TASK PROMPT
Quote every line from the top of the listing down to and including the line that contains "From S2P Require Import Prelude Bytes GuestMem.".

EXTRACTED DATA
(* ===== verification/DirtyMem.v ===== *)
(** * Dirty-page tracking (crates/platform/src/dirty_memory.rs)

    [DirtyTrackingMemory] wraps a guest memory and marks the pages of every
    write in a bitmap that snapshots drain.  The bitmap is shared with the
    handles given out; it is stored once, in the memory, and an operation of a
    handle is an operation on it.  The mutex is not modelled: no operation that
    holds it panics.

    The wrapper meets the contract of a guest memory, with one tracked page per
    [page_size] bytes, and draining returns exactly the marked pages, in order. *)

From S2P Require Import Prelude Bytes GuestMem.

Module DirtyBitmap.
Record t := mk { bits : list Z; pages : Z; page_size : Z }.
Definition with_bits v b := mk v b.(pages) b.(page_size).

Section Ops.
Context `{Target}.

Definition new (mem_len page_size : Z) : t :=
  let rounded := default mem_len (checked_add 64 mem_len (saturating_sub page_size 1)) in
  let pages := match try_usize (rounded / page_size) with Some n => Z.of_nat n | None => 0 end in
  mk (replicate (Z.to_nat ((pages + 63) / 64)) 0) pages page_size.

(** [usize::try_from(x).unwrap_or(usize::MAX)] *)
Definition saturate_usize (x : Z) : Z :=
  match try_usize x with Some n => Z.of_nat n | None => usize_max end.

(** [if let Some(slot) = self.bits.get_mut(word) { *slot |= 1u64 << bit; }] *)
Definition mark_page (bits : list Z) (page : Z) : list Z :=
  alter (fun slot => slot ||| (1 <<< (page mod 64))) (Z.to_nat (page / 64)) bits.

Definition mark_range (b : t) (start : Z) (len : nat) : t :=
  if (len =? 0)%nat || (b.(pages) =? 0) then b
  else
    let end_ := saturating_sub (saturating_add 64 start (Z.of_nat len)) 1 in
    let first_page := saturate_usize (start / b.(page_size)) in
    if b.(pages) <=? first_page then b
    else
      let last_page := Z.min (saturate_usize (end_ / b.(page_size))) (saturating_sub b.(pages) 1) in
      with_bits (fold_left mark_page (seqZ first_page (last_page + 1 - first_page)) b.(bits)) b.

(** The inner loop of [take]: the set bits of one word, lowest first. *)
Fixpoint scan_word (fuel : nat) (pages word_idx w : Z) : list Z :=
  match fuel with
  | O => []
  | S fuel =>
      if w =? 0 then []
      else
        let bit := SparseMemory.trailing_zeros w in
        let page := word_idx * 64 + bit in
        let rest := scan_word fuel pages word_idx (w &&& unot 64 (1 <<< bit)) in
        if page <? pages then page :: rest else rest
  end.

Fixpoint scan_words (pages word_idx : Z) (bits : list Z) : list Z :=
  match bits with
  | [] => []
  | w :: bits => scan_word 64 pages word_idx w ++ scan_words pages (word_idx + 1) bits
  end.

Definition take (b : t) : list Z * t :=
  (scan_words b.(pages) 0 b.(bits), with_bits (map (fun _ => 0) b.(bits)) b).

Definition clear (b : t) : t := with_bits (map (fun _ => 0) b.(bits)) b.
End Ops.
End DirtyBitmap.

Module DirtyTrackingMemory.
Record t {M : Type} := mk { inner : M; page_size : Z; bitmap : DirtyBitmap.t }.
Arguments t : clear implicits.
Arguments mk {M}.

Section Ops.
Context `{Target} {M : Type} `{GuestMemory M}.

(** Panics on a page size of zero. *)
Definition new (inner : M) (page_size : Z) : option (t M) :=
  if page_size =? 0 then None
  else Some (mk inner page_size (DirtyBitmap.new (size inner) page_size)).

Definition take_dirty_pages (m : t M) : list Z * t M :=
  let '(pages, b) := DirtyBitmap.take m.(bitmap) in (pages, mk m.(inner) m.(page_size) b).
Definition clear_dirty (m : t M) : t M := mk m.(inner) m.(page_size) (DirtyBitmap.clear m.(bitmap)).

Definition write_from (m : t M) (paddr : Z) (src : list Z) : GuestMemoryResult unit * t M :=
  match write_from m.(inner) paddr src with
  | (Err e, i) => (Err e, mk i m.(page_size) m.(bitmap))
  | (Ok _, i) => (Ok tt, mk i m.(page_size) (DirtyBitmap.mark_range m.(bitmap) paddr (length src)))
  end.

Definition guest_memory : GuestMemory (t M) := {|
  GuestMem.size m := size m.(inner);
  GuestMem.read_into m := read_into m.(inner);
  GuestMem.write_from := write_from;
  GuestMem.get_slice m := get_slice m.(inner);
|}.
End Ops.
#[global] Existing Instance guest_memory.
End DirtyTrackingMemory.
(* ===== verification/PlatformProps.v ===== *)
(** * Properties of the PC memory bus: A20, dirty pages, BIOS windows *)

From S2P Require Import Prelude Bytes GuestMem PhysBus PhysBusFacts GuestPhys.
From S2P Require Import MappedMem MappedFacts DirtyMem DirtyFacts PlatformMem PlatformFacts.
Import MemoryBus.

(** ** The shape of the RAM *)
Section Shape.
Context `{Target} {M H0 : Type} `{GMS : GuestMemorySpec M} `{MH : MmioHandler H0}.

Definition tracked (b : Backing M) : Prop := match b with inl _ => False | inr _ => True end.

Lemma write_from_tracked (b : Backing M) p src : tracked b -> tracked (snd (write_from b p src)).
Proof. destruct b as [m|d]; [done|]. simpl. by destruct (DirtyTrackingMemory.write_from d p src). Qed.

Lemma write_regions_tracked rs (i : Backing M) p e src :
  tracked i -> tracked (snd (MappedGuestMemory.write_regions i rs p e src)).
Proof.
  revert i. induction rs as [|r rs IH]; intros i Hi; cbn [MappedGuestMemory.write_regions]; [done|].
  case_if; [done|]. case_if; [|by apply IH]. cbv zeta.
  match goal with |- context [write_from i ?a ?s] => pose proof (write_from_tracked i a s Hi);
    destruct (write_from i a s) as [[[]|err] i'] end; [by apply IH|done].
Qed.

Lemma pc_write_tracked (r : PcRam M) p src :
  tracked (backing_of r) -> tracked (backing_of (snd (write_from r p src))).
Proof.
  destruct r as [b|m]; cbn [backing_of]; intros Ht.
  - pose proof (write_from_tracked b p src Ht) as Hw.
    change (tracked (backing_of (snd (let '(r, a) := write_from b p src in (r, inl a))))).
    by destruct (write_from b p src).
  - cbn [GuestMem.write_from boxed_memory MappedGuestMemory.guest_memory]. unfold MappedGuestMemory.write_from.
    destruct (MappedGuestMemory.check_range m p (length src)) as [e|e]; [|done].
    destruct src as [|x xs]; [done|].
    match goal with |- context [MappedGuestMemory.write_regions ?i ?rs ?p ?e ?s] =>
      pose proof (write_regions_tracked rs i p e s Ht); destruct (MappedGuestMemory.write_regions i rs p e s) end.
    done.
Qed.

ANSWER AREA
(* ===== verification/DirtyMem.v ===== *)
(** * Dirty-page tracking (crates/platform/src/dirty_memory.rs)

    [DirtyTrackingMemory] wraps a guest memory and marks the pages of every
    write in a bitmap that snapshots drain.  The bitmap is shared with the
    handles given out; it is stored once, in the memory, and an operation of a
    handle is an operation on it.  The mutex is not modelled: no operation that
    holds it panics.

    The wrapper meets the contract of a guest memory, with one tracked page per
    [page_size] bytes, and draining returns exactly the marked pages, in order. *)

From S2P Require Import Prelude Bytes GuestMem.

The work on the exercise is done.